Take the data below and extract the lines from the one with "let! r := gets" to the one with "let! h := wrap_err", inclusive, exactly as written.
** Opening The data block **
(* ===== verification/Driver.v ===== *)
(** The gRPC side of the plugin and its background work
    (cmd/npu-kubelet-plugin/driver.go, health.go): prepare and unprepare
    requests, the ticks of the device scan, publication, registration, health,
    fatal errors and the shutdown. *)
From S2P Require Import Prelude GoStd Host PciSysfs Device Sriov Vfio Validate RsdGroup Claim Fs.
From S2P Require Import Metadata Cdi Checkpoint Discovery Inventory Scan Prepare.
From S2P Require Import Flags Health.
Open Scope string_scope.

(** Why the main context ended: a signal, or the first fatal error. *)
Inductive cause := Canceled | Fatal (e : err).

(** The driver between two steps: the node, every attempt to publish with
    whether it was accepted, the kubelet's acknowledgement, the end of the
    main context, the health service, the addresses listened on, and whether the
    helper serves. *)
Record Driver (cdi_store cp_store : Type) := {
  dr_node : Node cdi_store cp_store;
  dr_attempts : list (DriverResources * bool);
  dr_registered : bool;
  dr_cause : option cause;
  dr_health : option healthcheck;
  dr_listeners : list string;
  dr_helper : bool;
}.
Arguments dr_node {cdi_store cp_store}.
Arguments dr_attempts {cdi_store cp_store}.
Arguments dr_registered {cdi_store cp_store}.
Arguments dr_cause {cdi_store cp_store}.
Arguments dr_health {cdi_store cp_store}.
Arguments dr_listeners {cdi_store cp_store}.
Arguments dr_helper {cdi_store cp_store}.

(** kubeletplugin: the answer of PublishResources at each instant, and whether
    an error reported by the helper is one it recovers from. *)
Class Helper := { PublishResources_at : nat -> res unit; is_recoverable : err -> bool }.

(** kubeletplugin.PrepareResult, without the fields the driver leaves empty. *)
Record PrepareResult := { pr_Devices : list (list string * string * string * list string); pr_Err : option err }.

(** Registration messages of the kubelet, and the other calls on that service. *)
Inductive RegistrarRequest := RegistrationStatus (PluginRegistered : bool) | OtherRequest.

(** health.go *)
Inductive HealthStatus := SERVING | NOT_SERVING.
(** The answers of the sockets behind the targets, at each instant. *)
Class Sockets := { GetInfo_at : string -> nat -> res unit; NodePrepareResources_at : string -> nat -> res unit }.
Definition knownServices : list string := [""; "liveness"; "readiness"].
Definition unknown_service : err := ErrText "rpc error: code = NotFound desc = unknown service".

(** The calls by which the main goroutine ends the driver: the record, the two
    that wait for the health service, and the stop of the helper. *)
Inductive action := StopRecord | GracefulStop | WgWait | HelperStop.

(** Where a call of Check is: before its own tests, before each of the calls it
    makes, or at its return. *)
Inductive check := CheckCalled (service : string) | CheckGetInfo | CheckPrepare | CheckDone (r : res HealthStatus).

Section driver.
Context {hst : Host} {smi : Smi} `{!SemanticEqual Device, !SemanticEqual (list Device)}
  {flt : Faults} {menv : MetadataEnv} {lib : CdiLib} {codec : CheckpointCodec}
  {cdi_store cp_store : Type} `{!CdiCache cdi_store, !CheckpointManager cp_store} {helper : Helper} {net : Network} {sockets : Sockets}
  (cfg : Config) (rsdGroupFn : list string -> M Sys string).
Abbreviation DriverM A := (M (Driver cdi_store cp_store) A).

Definition set_node n (d : Driver cdi_store cp_store) : Driver cdi_store cp_store :=
  {| dr_node := n; dr_attempts := dr_attempts d; dr_registered := dr_registered d; dr_cause := dr_cause d;
     dr_health := dr_health d; dr_listeners := dr_listeners d; dr_helper := dr_helper d |}.
Definition set_net (health : option healthcheck) (listeners : list string) (up : bool) (d : Driver cdi_store cp_store) :
    Driver cdi_store cp_store :=
  {| dr_node := dr_node d; dr_attempts := dr_attempts d; dr_registered := dr_registered d; dr_cause := dr_cause d;
     dr_health := health; dr_listeners := listeners; dr_helper := up |}.
Definition set_plugin p (d : Driver cdi_store cp_store) : Driver cdi_store cp_store :=
  set_node {| nd_plugin := p; nd_meta := nd_meta (dr_node d); nd_cdi := nd_cdi (dr_node d);
              nd_cp := nd_cp (dr_node d) |} d.
Definition on_node {A} (m : M (Node cdi_store cp_store) A) : DriverM A := zoom dr_node set_node m.
Definition on_plugin {A} (m : M Plugin A) : DriverM A := zoom (fun d => nd_plugin (dr_node d)) set_plugin m.
Definition on_net {A} (m : M Net A) : DriverM A :=
  zoom (fun d => {| net_sys := sys (nd_plugin (dr_node d)); net_listeners := dr_listeners d |})
       (fun n d => set_net (dr_health d) (net_listeners n) (dr_helper d)
                     (set_plugin (set_sys (net_sys n) (nd_plugin (dr_node d))) d)) m.
Definition dr_log (l : Level) (msg : string) : DriverM unit := on_plugin (on_sys (log l msg)).

(** ** Requests *)

(** What follows the call of Prepare, outside the lock. *)
Definition answerPrepare (claim : ResourceClaim) (r : res (list (list string * string * string * list string))) :
    DriverM PrepareResult :=
  match r with
  | Err e =>
      do! dr_log LError "Failed to prepare devices for claim" in
      ret {| pr_Devices := [];
             pr_Err := Some (ErrWrap ("error preparing devices for claim " +:+ UID claim +:+ ": ") e "") |}
  | Ok prepared =>
      do! dr_log LInfo "Prepared devices for claim" in
      do! dr_log LDebug "Prepared device details" in
      ret {| pr_Devices := prepared; pr_Err := None |}
  end.
Definition prepareResourceClaim (claim : ResourceClaim) : DriverM PrepareResult :=
  let? r := on_node (Prepare cfg rsdGroupFn claim) in answerPrepare claim r.

(** The loop over the claims fills a map; a later claim with the same UID wins. *)
Definition collect {A} (key : A -> string) {R} (f : A -> DriverM R) (l : list A) : DriverM (gmap string R) :=
  let! rs := forM (fun c => let! r := f c in ret (key c, r)) l in
  ret (list_to_map (rev rs)).

Definition received (n : nat) (msg : string) : DriverM unit := if bool_decide (n = 0) then ret tt else dr_log LInfo msg.
Definition PrepareResourceClaims (claims : list ResourceClaim) : DriverM (gmap string PrepareResult) :=
  do! received (length claims) "Received request to prepare resource claims" in
  collect UID prepareResourceClaim claims.

(** The error of a claim is part of the answer: nil is [None]. *)
Definition answerUnprepare (claimUID : string) (r : res unit) : DriverM (option err) :=
  match r with
  | Err e =>
      do! dr_log LError "Failed to unprepare devices for claim" in
      ret (Some (ErrWrap ("error unpreparing devices for claim " +:+ claimUID +:+ ": ") e ""))
  | Ok _ => ret None
  end.
Definition unprepareResourceClaim (claimUID : string) : DriverM (option err) :=
  let? r := on_node (Unprepare cfg claimUID) in answerUnprepare claimUID r.
Definition UnprepareResourceClaims (claims : list string) : DriverM (gmap string (option err)) :=
  do! received (length claims) "Received request to unprepare resource claims" in
  collect id unprepareResourceClaim claims.

(** ** Publication and the scan loop *)

Definition PublishResources (r : DriverResources) : DriverM unit := fun d =>
  let answer := PublishResources_at (clk (sys (nd_plugin (dr_node d)))) in
  ({| dr_node := dr_node (set_plugin (set_sys (tick (sys (nd_plugin (dr_node d)))) (nd_plugin (dr_node d))) d);
      dr_attempts := (dr_attempts d ++ [(r, match answer with Ok _ => true | Err _ => false end)])%list;
      dr_registered := dr_registered d; dr_cause := dr_cause d;
      dr_health := dr_health d; dr_listeners := dr_listeners d; dr_helper := dr_helper d |}, answer).

(** The end of NewDriver, from the first publication on. *)
Definition firstPublication : DriverM unit :=
  let! r := gets (fun d => driverResources (ds (nd_plugin (dr_node d)))) in
  do! PublishResources r in
  dr_log LInfo "Driver started".

(** NewDriver: the state, then the helper, which its library starts and which
    may fail, then the health service, then the first publication. *)
Definition new_driver (n : Node cdi_store cp_store) : Driver cdi_store cp_store :=
  {| dr_node := n; dr_attempts := []; dr_registered := false; dr_cause := None;
     dr_health := None; dr_listeners := []; dr_helper := false |}.
Definition startDriver (flags : Flags) (root : string) (NewCache NewCheckpointManager Start : res unit) : DriverM unit :=
  do! on_node (NewDeviceState (nodeName flags) (cdiRoot flags) root NewCache NewCheckpointManager) in
  do! of_res Start in
  do! modify (fun d => set_net (dr_health d) (dr_listeners d) true d) in
  let! h := wrap_err (fun e => ErrWrap "start healthcheck: " e "") (on_net (startHealthcheck flags)) in
  modify (fun d => set_net h (dr_listeners d) (dr_helper d) d).
Definition NewDriver (flags : Flags) (root : string) (NewCache NewCheckpointManager Start : res unit) : DriverM unit :=
  do! startDriver flags root NewCache NewCheckpointManager Start in
  firstPublication.

(** What a changed scan leads to. *)
Definition republish (resources : DriverResources) : DriverM unit :=
  let? r := PublishResources resources in
  match r with
  | Ok _ => ret tt
  | Err _ => dr_log LError "Failed to publish resources after device scan"
  end.

(** The body of the loop of runDeviceScan, for one tick. *)
Definition scanTick (interval : Z) : DriverM unit :=
  let! start := on_plugin (on_sys time_Now) in
  let! scanned := on_plugin RescanDevices in
  let! stop := on_plugin (on_sys time_Now) in
  do! on_plugin (observeScanDuration (Z.of_N stop - Z.of_N start) interval) in
  match scanned with
  | (_, _, Some _) => ret tt
  | (resources, changed, None) => if changed then republish resources else ret tt
  end.

(** runDeviceScan for [n] ticks; it ends with the context. *)
Definition runDeviceScan (interval : Z) (n : nat) : DriverM unit :=
  Nat.iter n (fun m => do! scanTick interval in m) (ret tt).

(** ** Registration, fatal errors, shutdown *)

(** The interceptor: [handled] is the outcome of the call it passes on. *)
Definition observeRegistration {A} (req : RegistrarRequest) (handled : res A) : DriverM A :=
  match req with
  | RegistrationStatus b =>
      do! modify (fun d =>
        {| dr_node := dr_node d; dr_attempts := dr_attempts d;
           dr_registered := b && match handled with Ok _ => true | Err _ => false end; dr_cause := dr_cause d;
           dr_health := dr_health d; dr_listeners := dr_listeners d; dr_helper := dr_helper d |}) in of_res handled
  | OtherRequest => of_res handled
  end.

(** A context keeps the cause of its first cancellation. *)
Definition cancelMainCtx (c : cause) : DriverM unit :=
  modify (fun d =>
    {| dr_node := dr_node d; dr_attempts := dr_attempts d; dr_registered := dr_registered d;
       dr_cause := match dr_cause d with Some c0 => Some c0 | None => Some c end;
       dr_health := dr_health d; dr_listeners := dr_listeners d; dr_helper := dr_helper d |}).

Definition HandleError (e : err) : DriverM unit :=
  if is_recoverable e then ret tt else cancelMainCtx (Fatal (ErrWrap "fatal background error: " e "")).

(** The record RunPlugin ends with. *)
Definition shutdownRecord (c : cause) : LogRec :=
  match c with
  | Fatal _ => {| lr_level := LWarn; lr_msg := "Shutting down after fatal background error" |}
  | Canceled => {| lr_level := LInfo; lr_msg := "Shutting down on signal" |}
  end.

(** What the main goroutine calls to end the driver, in order: the statements of
    healthcheck.Stop, whose server is never nil (startHealthcheck sets it), and
    those of Shutdown around it. *)
Definition Stop : list action := [StopRecord; GracefulStop; WgWait].
Definition shutdownActions (health : option healthcheck) : list action :=
  (match health with Some _ => Stop | None => [] end ++ [HelperStop])%list.

(** What has changed when a call has returned. GracefulStop only blocks; when
    Wait has returned the goroutine that serves is over, and Serve closes its
    listener before it returns. Shutdown.v has the waiting itself. *)
Definition close_listener (a : string) : DriverM unit :=
  modify (fun d => set_net (dr_health d) (List.filter (fun b => negb (bool_decide (b = a))) (dr_listeners d)) (dr_helper d) d).
Definition perform (health : option healthcheck) (a : action) : DriverM unit :=
  match a with
  | StopRecord => dr_log LDebug "Stopping healthcheck service"
  | GracefulStop => ret tt
  | WgWait => match health with Some h => close_listener (hc_addr h) | None => ret tt end
  | HelperStop => modify (fun d => set_net (dr_health d) (dr_listeners d) false d)
  end.
Definition Shutdown : DriverM unit :=
  let! h := gets dr_health in
  do! forM (perform h) (shutdownActions h) in
  ret tt.

(** healthcheck.Check *)
Definition socket_call (answer : nat -> res unit) : DriverM unit := fun d =>
  (set_plugin (set_sys (tick (sys (nd_plugin (dr_node d)))) (nd_plugin (dr_node d))) d,
   answer (clk (sys (nd_plugin (dr_node d))))).

Definition Check_health (h : healthcheck) (service : string) : DriverM HealthStatus :=
  if negb (bool_decide (service ∈ knownServices)) then throw unknown_service else
  let! registered := gets dr_registered in
  if bool_decide (service = "readiness") && negb registered then ret NOT_SERVING else
  let? info := socket_call (GetInfo_at (regClient h)) in
  match info with
  | Err _ => do! dr_log LError "Healthcheck failed calling GetInfo" in ret NOT_SERVING
  | Ok _ =>
      do! dr_log LTrace "Successfully invoked GetInfo" in
      let? r := socket_call (NodePrepareResources_at (draClient h)) in
      match r with
      | Err _ => do! dr_log LError "Healthcheck failed calling NodePrepareResources" in ret NOT_SERVING
      | Ok _ => do! dr_log LTrace "Successfully invoked NodePrepareResources" in ret SERVING
      end
  end.

(** Check up to its next call or to its return. *)
Definition check_step (h : healthcheck) (c : check) : DriverM check :=
  match c with
  | CheckCalled service =>
      if negb (bool_decide (service ∈ knownServices)) then ret (CheckDone (Err unknown_service)) else
      let! registered := gets dr_registered in
      if bool_decide (service = "readiness") && negb registered then ret (CheckDone (Ok NOT_SERVING))
      else ret CheckGetInfo
  | CheckGetInfo =>
      let? info := socket_call (GetInfo_at (regClient h)) in
      match info with
      | Err _ => do! dr_log LError "Healthcheck failed calling GetInfo" in ret (CheckDone (Ok NOT_SERVING))
      | Ok _ => do! dr_log LTrace "Successfully invoked GetInfo" in ret CheckPrepare
      end
  | CheckPrepare =>
      let? r := socket_call (NodePrepareResources_at (draClient h)) in
      match r with
      | Err _ =>
          do! dr_log LError "Healthcheck failed calling NodePrepareResources" in ret (CheckDone (Ok NOT_SERVING))
      | Ok _ => do! dr_log LTrace "Successfully invoked NodePrepareResources" in ret (CheckDone (Ok SERVING))
      end
  | CheckDone r => ret (CheckDone r)
  end.
End driver.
** Closing The data block **
_Expected answer_
  let! r := gets (fun d => driverResources (ds (nd_plugin (dr_node d)))) in
  do! PublishResources r in
  dr_log LInfo "Driver started".

(** NewDriver: the state, then the helper, which its library starts and which
    may fail, then the health service, then the first publication. *)
Definition new_driver (n : Node cdi_store cp_store) : Driver cdi_store cp_store :=
  {| dr_node := n; dr_attempts := []; dr_registered := false; dr_cause := None;
     dr_health := None; dr_listeners := []; dr_helper := false |}.
Definition startDriver (flags : Flags) (root : string) (NewCache NewCheckpointManager Start : res unit) : DriverM unit :=
  do! on_node (NewDeviceState (nodeName flags) (cdiRoot flags) root NewCache NewCheckpointManager) in
  do! of_res Start in
  do! modify (fun d => set_net (dr_health d) (dr_listeners d) true d) in
  let! h := wrap_err (fun e => ErrWrap "start healthcheck: " e "") (on_net (startHealthcheck flags)) in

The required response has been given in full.